1. Patience is genius.
Conceptualizing, planning, building and executing a data science model is a recursive process. Even in cases where a large amount of training data is available, data scientists seldom get the best model on the first run. The first meeting with the data science team can be used to construct a 30,000-foot view of the problem to define the problem clearly and identify specific model goals. Getting familiar with the data, exploring features, selecting a methodology and understanding the limitations of the data often consumes data scientists’ attention on the first iteration.
It is important for SMEs to be prepared to spend time with the data science team throughout the model-building process to ensure the best outcome. This can involve providing additional training data or hosting a working session so that the data science team understands how the problem is solved currently and how model output will be used. It is also during subsequent iterations that SMEs can play a crucial role in educating the data science team about the nuances of the data and maintaining clarity regarding model objectives.
2. Knowledge is power.
Data scientists don’t know what you know. Your domain knowledge is crucial for building a successful data science model. Data science is meant to be good at handling the data, cleaning it and fitting a model. This does not necessarily require an understanding of the meaning of the data. However, knowing what the data represents and will be used for can provide a superior edge for a data scientist to build a strong model.
We spent several hours with domain experts such as financial analysts, legal analysts and covenant analysts to learn from them, understand the challenges they face and understand how to apply their knowledge. This empowered our team to build successful models that aren’t black boxes.
3. All models are wrong.
No data science model can reach 100% accuracy. This is the nature of a data science model. Additionally, no model can solve the entirety of a problem. Errors are guaranteed in the form of both false positives and false negatives. It is always helpful to acknowledge this at the beginning and be proactive in planning regarding how to elegantly handle errors or how to smoothly communicate errors with clients. Some options include having Mechanical Turks manually fix errors as they arise or adding a disclaimer to a client-facing platform about error percentage. That said, the best part you can play in handling this is analyzing the model output along with the data science team and determining an optimum threshold to balance false positive and false negative errors based on business needs.
4. Diminishing returns of scale.
Refinement takes time and effort. Refining a data science model from prototype or proof of concept performance to a final acceptable level of output requires repeated model retraining and fine-tuning. Through these iterations, the accuracy of the model gradually improves to a plateau. Because model performance inevitably plateaus at a certain level of accuracy that is always less than 100%, expectations about model potential need to be managed carefully.
Improvements in data science model accuracy tend to be gradual and nonlinear.

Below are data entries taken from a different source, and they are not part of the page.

Lemma feeds_nodes d edges u v :
  well_stamped d edges -> feeds (t_uid d) edges u v ->
  is_Some (graph_nodes (t_uid d) edges !! u) /\ is_Some (graph_nodes (t_uid d) edges !! v).
Proof.
  intros Hw (e & He & [a Ha] & [b Hb] & <- & <-).
  pose proof (proj1 (Forall_forall _ _) Hw e He) as [Hs Hd].
  rewrite (other_node_stamped _ _ _ _ _ Ha Hs), (other_node_stamped _ _ _ _ _ Hb Hd).
  split; apply graph_nodes_wired; exists e; auto.
Qed.

Lemma topoSortNodes_correct d edges ids order cyclic :
  well_stamped d edges -> lists_nodes ids (t_uid d) edges ->
  topoSortNodes ids (graph_nodes (t_uid d) edges) edges (t_uid d) = (order, cyclic) ->
  NoDup (map n_id order) /\
  (forall n, n ∈ order -> graph_nodes (t_uid d) edges !! n_id n = Some n) /\
  (forall u v, feeds (t_uid d) edges u v -> v ∈ map n_id order -> before (map n_id order) u v) /\
  (cyclic = false <-> forall id, ~ tc (feeds (t_uid d) edges) id id) /\
  (cyclic = false -> forall id n, graph_nodes (t_uid d) edges !! id = Some n -> n ∈ order).
Proof.
  intros Hw [Hnd Hids]. unfold topoSortNodes. set (nodes := graph_nodes (t_uid d) edges) in *.
  set (s0 := mkSortMaps _ _ _).
  destruct (count_edges_describes ids (t_uid d) edges s0) as (Hnds & Hdesc & Hseen).
  { intros e He [[a Ha] [b Hb]]. apply Hids. eapply feeds_nodes; [done|]. exists e. by eauto 8. }
  { constructor. }
  { cbn [s0 s_adj s_seen s_indeg]. pose proof (describes_nil (fun id => id) ids) as Hd. rewrite map_id in Hd. by apply Hd. }
  set (s := fold_left (count_edge (t_uid d)) edges s0) in *.
  assert (Hfeeds : forall u v, (u, v) ∈ s_seen s <-> feeds (t_uid d) edges u v).
  { intros u v. rewrite Hseen. simpl. split; [intros [H|H]; [by apply elem_of_nil in H|done]|by right]. }
  set (queue := List.filter _ ids).
  assert (Hends : forall u v, (u, v) ∈ s_seen s -> u ∈ ids /\ v ∈ ids).
  { intros u v H. apply Hfeeds in H. rewrite !Hids. by eapply feeds_nodes. }
  assert (Hq : forall m, m ∈ queue <-> m ∈ ids /\ List.filter (fun e => bool_decide (snd e = m)) (s_seen s) = []).
  { by apply (start_queue ids (s_seen s) (s_adj s) (s_indeg s)). }
  pose proof (kahn_correct ids (s_seen s) Hnd Hnds Hends (s_adj s) (s_indeg s) queue Hdesc
                (NoDup_filterb _ _ Hnd) Hq) as Hk.
  destruct (kahn_loop _ _ _ _) as [l rest]. destruct Hk as (_ & Hlnd & Hsub & Hbef & Hac). cbn [fst].
  intros [= <- <-].
  assert (Hmap : map n_id (omap (fun id => nodes !! id) l) = l).
  { apply omap_named; [intros id n H; by apply graph_nodes_id in H as [? _]|]. intros id H. by apply Hids, Hsub. }
  assert (Hsize : length ids = size nodes).
  { rewrite <- (length_map_to_list nodes), <- (length_map fst).
    apply Permutation_length, NoDup_Permutation; [done|apply NoDup_fst_map_to_list|].
    intros id. rewrite Hids, list_elem_of_fmap. split.
    - intros [n Hn]. exists (id, n). split; [done|]. by apply elem_of_map_to_list.
    - intros ([id' n] & -> & H). apply elem_of_map_to_list in H. by exists n. }
  rewrite Hmap, <- Hsize. split_and!.
  - done.
  - intros n Hn. apply list_elem_of_omap in Hn as (id & _ & Hn). by destruct (graph_nodes_id _ _ _ _ Hn) as [-> _].
  - intros u v H. apply Hbef. by apply Hfeeds.
  - rewrite Bool.negb_false_iff, Nat.eqb_eq, Hac. split; intros H x Hx; apply (H x); revert Hx;
      apply tc_congruence with (f := id); intros a b Hab; by apply Hfeeds.
  - rewrite Bool.negb_false_iff, Nat.eqb_eq. intros Hlen id n Hn. apply list_elem_of_omap. exists id. split; [|done].
    assert (Hperm : l ≡ₚ ids) by (apply submseteq_length_Permutation; [by apply NoDup_submseteq|lia]).
    rewrite Hperm. apply Hids. by exists n.
Qed.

For example, a prototype model may have 70% accuracy. After one week spent training and tuning the model, the accuracy then goes up to 80%. It then might take multiple weeks to go from 80% to 90% accuracy. At this point, greater time and effort are required to increase model accuracy, and it might take months to go from 90% to 92% accuracy. These diminishing returns can be thought of as a “cost-to-lift” ratio, or the ratio of investment in model building to the corresponding lift in model accuracy. Reaching the highest possible accuracy sometimes can even require rebuilding the model from scratch due to limitations in selected methods or data.
5. Outliers don’t lie.
In my opinion, outliers are the most fascinating data points, and they often reveal interesting facts about the data set as a whole. Though they do not fall within a normal range, they tell important truths about the extremities of the data and can offer insights into the way the data was collected, processed and stored.

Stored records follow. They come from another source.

(* ===== verification/DecisionExpressionLaws.v ===== *)
(** * Laws of decision expressions

    The evaluation plan lists every entry after the entries it depends on and
    exists exactly when the dependencies have no cycle; evaluating it solves the
    equations the entries state, provided each program reads only the inputs and
    the dependencies recorded for it.  A last section shows an entry for which
    the recorded dependencies miss a name. *)

From stdpp Require Import relations.
From S2P Require Import Prelude Decimal GoTime Values DecisionNode DecisionExpression.
#[global] Open Scope Z_scope.

#[local] Arguments bool_decide : simpl never.

Section ExpressionLaws.
Context {DO : DecimalOps}.

Abbreviation Env := (list (string * EnvVal)).

(** ** Counting *)

(** Entry [v] depends on entry [u]. *)
Definition depends (entries : list compiledEntry) (u v : string) : Prop :=
  exists e, e ∈ entries /\ ce_output e = v /\ u ∈ ce_deps e.

Definition entry_edges (e : compiledEntry) : list (string * string) :=
  map (fun d => (d, ce_output e)) (fresh_deps [] (ce_deps e)).
Definition dep_edges (entries : list compiledEntry) : list (string * string) := mjoin (map entry_edges entries).

Lemma fresh_deps_spec seen deps d : d ∈ fresh_deps seen deps <-> d ∈ deps /\ d ∉ seen.
Proof.
  revert seen. induction deps as [|x deps IH]; intros seen; simpl; [set_solver|].
  case_bool_decide as Hx; [rewrite IH; set_solver|]. rewrite !elem_of_cons, IH.
  destruct (decide (d = x)); set_solver.
Qed.

Lemma fresh_deps_nodup seen deps : NoDup (fresh_deps seen deps).
Proof.
  revert seen. induction deps as [|x deps IH]; intros seen; simpl; [constructor|].
  case_bool_decide; [done|]. constructor; [rewrite fresh_deps_spec; set_solver|done].
Qed.

Lemma dep_edges_spec entries u v : (u, v) ∈ dep_edges entries <-> depends entries u v.
Proof.
  unfold dep_edges, depends. rewrite list_elem_of_join. split.
  - intros (l & Huv & Hl). apply list_elem_of_fmap in Hl as (e & -> & He).
    apply list_elem_of_fmap in Huv as (d & [= -> ->] & Hd). apply fresh_deps_spec in Hd as [Hd _]. eauto.
  - intros (e & He & <- & Hu). exists (entry_edges e). split.
    + apply list_elem_of_fmap. exists u. split; [done|]. apply fresh_deps_spec. set_solver.
    + apply list_elem_of_fmap. by exists e.
Qed.

Lemma dep_edges_nodup entries : NoDup (map ce_output entries) -> NoDup (dep_edges entries).
Proof.
  induction entries as [|e entries IH]; intros Hnd; [constructor|]. simpl in Hnd.
  apply NoDup_cons in Hnd as [He Hnd]. apply NoDup_app. split_and!; [| |by apply IH].
  - apply NoDup_fmap; [intros ? ? [= ?]; done|apply fresh_deps_nodup].
  - intros [u v] Huv Hin. apply list_elem_of_fmap in Huv as (d & [= _ ->] & _).
    apply dep_edges_spec in Hin as (e' & He' & Heq & _). apply He. rewrite <- Heq. apply list_elem_of_fmap. by exists e'.
Qed.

Data science models are typically trained to identify prominent recurring patterns in data. It is common, however, for a data set to have outliers or anomalies. Chasing each of these outliers and attempting to fit them into the model can lead to overfitting of the model and endanger overall efficacy. While it is desirable to get as close to 100% accuracy as possible, it is important to reach a balance between underfitting and overfitting of the model. To deal with the inevitable edge cases and outliers present in the data, it is important to reach a middle ground or develop a strategy between SMEs and data scientists about how to handle them. One option is to develop a heuristic or rule that can be applied to model results to return more appropriate results for edge cases.
In conclusion, SMEs play a vital role in successful model development. Clear communication between SMEs and data scientists to correctly align business needs with data science capabilities can unlock the potential of your data science team.